One of the things I like most about the writing challenge is we’ve set it at a time when many of us are either “off” (because how many of us in tech are ever REALLY “off”) or at least find ourselves with a few extra compute cycles to devote to something fun. This week, more than any so far, has shown this to be true.
Despite a conspicuous absence of references to brightly colored interlocking plastic blocks, our ELI5 imaginations ran wild, from tin can telephones to poetry (with and without illustration) to libraries.
I’m thrilled with how the challenge has gone so far, and what other examples are yet to come as we finish strong next week.
Kevin Sparenberg—former SolarWinds customer, master of SWUG™ ceremonies, semi-official SolarWinds DM, and owner of many titles both official and fictitious—takes the idea of routing back to its most fundamental and builds it back up from there.
I love this challenge—all these definitions that I can now use when a non-geek asks me what I do.
For adults—so not five-year olds, I always reverted to the sending a letter through the post office, which seems to cover it
I use that same analogy when I explain to my unfortunate Sales Agents who work in neighborhoods with a shared DSL line.
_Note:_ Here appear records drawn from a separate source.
(** The tree a turn that rotates makes of [t] below [f1] below [f2]. *)
Definition lift (f1 f2 : frame) (t : tree) : tree :=
  let d := f_side f2 in
  if decide (f_side f1 = d) then
    node d VMA_BLACK t (f_addr f1) (node d VMA_RED (f_sib f1) (f_addr f2) (f_sib f2))
  else
    node d VMA_BLACK (node d VMA_RED (f_sib f1) (f_addr f1) (near d t)) (top t)
      (node d VMA_RED (near (opp d) t) (f_addr f2) (f_sib f2)).

Definition blacken (t : tree) : tree := match t with Leaf => Leaf | Node _ l a r => Node VMA_BLACK l a r end.

(** The tree a turn that recolours makes. *)
Definition repaint (f1 f2 : frame) (t : tree) : tree :=
  node (f_side f2) VMA_RED (node (f_side f1) VMA_BLACK t (f_addr f1) (f_sib f1)) (f_addr f2) (blacken (f_sib f2)).

Lemma side_cases (d d' : side) : d' = d \/ d' = opp d.
Proof. destruct d, d'; auto. Qed.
I always get calls around the holidays that the internet in their model has suddenly started crawling. It’s too hard for me to explain shared DSL lines and that we have no control over what’s put under our feet when we build houses, and that ISP’s with older cable lines will “store” up a certain amount of data per neighborhood—and depending on how heavily it’s used during the day—it can make all the difference with those…speeds UP TO 75 MBps.”
If I tried to explain how the old neighborhood DSL’s route and “borrow” data when it’s not being used by someone else, their heads would explode.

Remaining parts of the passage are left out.